__Task brief__
Transcribe the listing below from its opening line up to and including the line that contains "Definition session_alert : Alert.SessionAlert"; reproduce nothing else.

*** Data

Lemma coerce_dump a : coerce (dump a) = Some a.
Proof.
  assert (E : mapM event_load (map event_dump (Alert.events a)) = Some (Alert.events a)).
  { apply mapM_fmap_Some. intros e. apply event_load_dump. }
  unfold coerce. simpl. rewrite E. simpl. by destruct a.
Qed.

#[export] Program Instance codec : AlertCodec := {
  alert_dump := dump; alert_coerce := coerce; alert_coerce_dump := coerce_dump
}.
Next Obligation. done. Qed.
Next Obligation. done. Qed.

#[export] Instance zone : LocalZone := fun _ => 0.
#[export] Instance sha : Sha256 := fun s => s.

Definition session_alert : Alert.SessionAlert :=
  Alert.toy_alert (u "s1") [Alert.toy_event Alert.CONNECT 0; Alert.toy_event Alert.CLOSED 5].
Definition empty : tables := Tables [] [] [].
Definition start : db world := Db ([], 7) empty empty false.
End Toy.
Import Toy.

Lemma empty_wf : wf_tables empty.
Proof. split; simpl; constructor. Qed.

(** The second insert of a session reports the first one's row. *)
Lemma insert_alert_dedup_witness :
  let d1 := (insert_alert Toy.session_alert Toy.start).2 in
  exists d2, insert_alert Toy.session_alert d1 =
    (Ret {| alert_id := 7; created := false; status := pending |}, d2).
Proof.
  intros d1.
  assert (E : insert_alert Toy.session_alert Toy.start =
                (Ret {| alert_id := 7; created := true; status := pending |}, d1))
    by (vm_compute; reflexivity).
  destruct (insert_alert_dedup Toy.session_alert Toy.start _ d1 E empty_wf)
    as (_ & _ & fp & _ & _ & Hsame).
  destruct (insert_alert Toy.session_alert d1) as [[r|e] d2] eqn:E2.
  2: { vm_compute in E2. discriminate E2. }
  exists d2. destruct (Hsame d1 r d2 eq_refl E2) as (Hc & Hi & _).
  assert (Hs : status r = pending) by (vm_compute in E2; injection E2 as <- <-; reflexivity).
  destruct r; simpl in *; subst; reflexivity.
Defined.
(* ===== verification/History.v ===== *)
(** * History: the source-address history of an alert and its tool

    [core/services/alert_history.py], [worker/tools/alert_history.py] and the
    latest-verdict query of [core/services/alerts_read.py] both share. *)

From S2P Require Import Prelude Errors Json Datetime Schemas Llm Policy ToolBase Tools Database.
#[local] Open Scope Z_scope.

(** ** [latest_verdicts_subquery] *)

(** [created_at DESC, id DESC]. *)
Definition newer (a b : VerdictRow) : bool :=
  (v_created_at b <? v_created_at a)
  || ((v_created_at a =? v_created_at b) && (v_id b <? v_id a)).

Definition latest_of (rows : list VerdictRow) : option VerdictRow :=
  foldr (fun r acc => match acc with
                      | Some best => if newer r best then Some r else acc
                      | None => Some r
                      end) None rows.

(** The row of [DISTINCT ON (alert_id)] for one alert. *)
Definition latest_verdict (ts : tables) (aid : uuid) : option VerdictRow :=
  latest_of (filter (fun r => v_alert_id r = aid) (verdicts ts)).

(** ** [core/services/alert_history.py] *)

Record AlertHistory : Type := {
  count : Z;
  first_seen : option Z;
  categories : list (pystr * Z)
}.

(** [raw ->> key] of a string member. *)
Definition raw_text (key : pystr) (raw : jobj) : option pystr :=
  match dget key raw with Some (JStr s) => Some s | _ => None end.

Definition history_predicate (src_ip : pystr) (since : datetime) (exclude : option pystr)
    (r : AlertRow) : bool :=
  bool_decide (raw_text (u "src_ip") (a_raw r) = Some src_ip)
  && (instant since <=? a_received_at r)
  && match exclude with Some fp => bool_decide (a_fingerprint r <> fp) | None => true end.

Definition min_of (l : list Z) : option Z :=
  foldr (fun x acc => Some (match acc with Some y => Z.min x y | None => x end)) None l.

(** [GROUP BY] of the categories, as a dict of counts. *)
Definition count_key (d : list (pystr * Z)) (k : pystr) : list (pystr * Z) :=
  dset k (default 0 (dget k d) + 1) d.
Definition group_count (ks : list pystr) : list (pystr * Z) := foldl count_key [] ks.

Definition latest_category (ts : tables) (r : AlertRow) : option pystr :=
  (fun v => Verdict.category_str (Verdict.category (v_verdict v))) <$> latest_verdict ts (a_id r).
Definition latest_categories (ts : tables) (rows : list AlertRow) : list pystr :=
  omap (latest_category ts) rows.

Section history.
Context {W : Type} {PG : Postgres W} {LZ : LocalZone} {SH : Sha256} {IP : IpAddress}.

(** The server renders a timestamp in the connection's time zone. *)
Variable timestamptz_isoformat : Z -> pystr.

Definition get_alert_history (src_ip : pystr) (since : datetime) (exclude : option pystr)
    : M exn (db W) AlertHistory :=
  if negb (is_aware since) then raise (ValueError (u "since must be timezone-aware"))
  else
    _ ← execute_statement;
    d ← get;
    let rows := List.filter (history_predicate src_ip since exclude) (alerts (working d)) in
    _ ← execute_statement;
    d' ← get;
    let rows' := List.filter (history_predicate src_ip since exclude) (alerts (working d')) in
    mret {| count := py_len rows; first_seen := min_of (map a_received_at rows);
            categories := group_count (latest_categories (working d') rows') |}.

(** ** [worker/tools/alert_history.py] *)

Record AlertHistoryTool : Type := { _max_window_hours : Z }.

Definition history_init (max_window_hours : Z) : outcome exn AlertHistoryTool :=
  if max_window_hours <? 1 then Raise (ValueError (u "max_window_hours must be >= 1"))
  else Ret {| _max_window_hours := max_window_hours |}.

(** [d - timedelta(hours=h)]: the years [datetime] has, or an [OverflowError]. *)
Definition MIN_US : Z := days_from_civil 1 1 1 * US_PER_DAY.
Definition MAX_US : Z := days_from_civil 10000 1 1 * US_PER_DAY - 1.
Definition sub_hours (d : datetime) (h : Z) : outcome exn datetime :=
  let t := local_us d - h * 3600000000 in
  if (MIN_US <=? t) && (t <=? MAX_US) then Ret (Datetime t (utcoffset d))
  else Raise OverflowError.

Variable self : AlertHistoryTool.

(** The read, under its savepoint. *)
Definition guarded_history (ip : pystr) (since : datetime) (a : Alert.SessionAlert)
    : M exn (db W) (option AlertHistory) :=
  try_except
    (h ← begin_nested
           match Alert.fingerprint a with
           | Some fp => get_alert_history ip since (Some fp)
           | None => raise (OtherException (u "IndexError"))
           end;
     mret (Some h))
    (fun e => match e with SQLAlchemyError => Some (mret None) | _ => None end).

Definition history_result (ip : pystr) (window_hours : Z) (h : AlertHistory) : jobj :=
  [(u "ip", JStr ip); (u "window_hours", JInt window_hours); (u "count", JInt (count h));
   (u "first_seen", match first_seen h with
                    | Some t => JStr (timestamptz_isoformat t)
                    | None => JNull
                    end);
   (u "categories", JObj (map (fun kv => (kv.1, JInt kv.2)) (categories h)))].

Definition run (arguments : jobj) (ctx : ToolContext) : M exn (db W) jobj :=
  match dget (u "ip") arguments with
  | Some (JStr s) =>
      match canonical_ip s with
      | None => mret (unavailable (u "invalid_arguments"))
      | Some ip =>
          match dget (u "window_hours") arguments with
          | Some (JInt n) =>
              if n <? 1 then mret (unavailable (u "invalid_arguments"))
              else if negb (ctx_session ctx) then mret (unavailable (u "no_database"))
              else
                let window_hours := Z.min n (_max_window_hours self) in
                since ← lift (sub_hours (ctx_now ctx) window_hours);
                history ← guarded_history ip since (alert ctx);
                match history with
                | Some h => mret (history_result ip window_hours h)
                | None => mret (unavailable (u "database_error"))
                end
          | _ => mret (unavailable (u "invalid_arguments"))
          end
      end
  | _ => mret (unavailable (u "invalid_arguments"))
  end.

(** ** Lemmas *)

Lemma newer_trans a b c : newer a b = true -> newer b c = true -> newer a c = true.
Proof.
  unfold newer. rewrite !orb_true_iff, !andb_true_iff, !Z.ltb_lt, !Z.eqb_eq. lia.
Qed.

(** The latest row belongs to the alert and no other of its rows is newer. *)
Lemma latest_of_spec rows :
  match latest_of rows with
  | Some best => best ∈ rows /\ forall r, r ∈ rows -> newer r best = false
  | None => rows = []
  end.
Proof.
  induction rows as [|r rows IH]; simpl; [done|].
  destruct (latest_of rows) as [best|] eqn:E; [|subst].
  - destruct IH as [Hin Hmax]. destruct (newer r best) eqn:Hn.
    + split; [left|]. intros r' [->|Hr']%elem_of_cons; [unfold newer; rewrite !Z.ltb_irrefl; by rewrite andb_false_r|].
      destruct (newer r' r) eqn:Hn'; [|done]. specialize (Hmax r' Hr').
      by rewrite (newer_trans r' r best) in Hmax.
    + split; [by right|]. intros r' [->|Hr']%elem_of_cons; [done|by apply Hmax].
  - split; [left|]. intros r' ->%list_elem_of_singleton.
    unfold newer. rewrite !Z.ltb_irrefl. by rewrite andb_false_r.
Qed.

Definition occurrences (k : pystr) (ks : list pystr) : Z := py_len (filter (fun x => x = k) ks).

Lemma group_count_gen ks d k :
  default 0 (dget k (foldl count_key d ks)) = default 0 (dget k d) + occurrences k ks.
Proof.
  revert d. induction ks as [|x ks IH]; intros d; simpl; [unfold occurrences, py_len; simpl; lia|].
  rewrite IH. unfold count_key, occurrences. rewrite filter_cons.
  destruct (decide (x = k)) as [->|Hne].
  - rewrite dget_dset_eq. unfold py_len. simpl. lia.
  - by rewrite dget_dset_ne.
Qed.

Lemma group_count_spec ks k : default 0 (dget k (group_count ks)) = occurrences k ks.
Proof. unfold group_count. by rewrite group_count_gen. Qed.
(** 75 tokens are billed and 60 reach the counter: the 15 of the invalid reply do not. *)
Lemma run_counts_validated_tokens_witness :
  recorded (trace escalated_state) = 60 + 15 - invalid_tokens (trace escalated_state) /\
  invalid_tokens (trace escalated_state) = 15 /\ counter (Triage.world escalated_state) = 160.
Proof.
  split; [|split; vm_compute; reflexivity].
  exact (run_counts_validated_tokens JNull routed_pipeline the_alert false clock
           escalated_script escalated_outcome escalated_state escalated_run_eq).
Defined.

End Toy.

******

__Exercise response__
Lemma coerce_dump a : coerce (dump a) = Some a.
Proof.
  assert (E : mapM event_load (map event_dump (Alert.events a)) = Some (Alert.events a)).
  { apply mapM_fmap_Some. intros e. apply event_load_dump. }
  unfold coerce. simpl. rewrite E. simpl. by destruct a.
Qed.

#[export] Program Instance codec : AlertCodec := {
  alert_dump := dump; alert_coerce := coerce; alert_coerce_dump := coerce_dump
}.
Next Obligation. done. Qed.
Next Obligation. done. Qed.

#[export] Instance zone : LocalZone := fun _ => 0.
#[export] Instance sha : Sha256 := fun s => s.

Definition session_alert : Alert.SessionAlert :=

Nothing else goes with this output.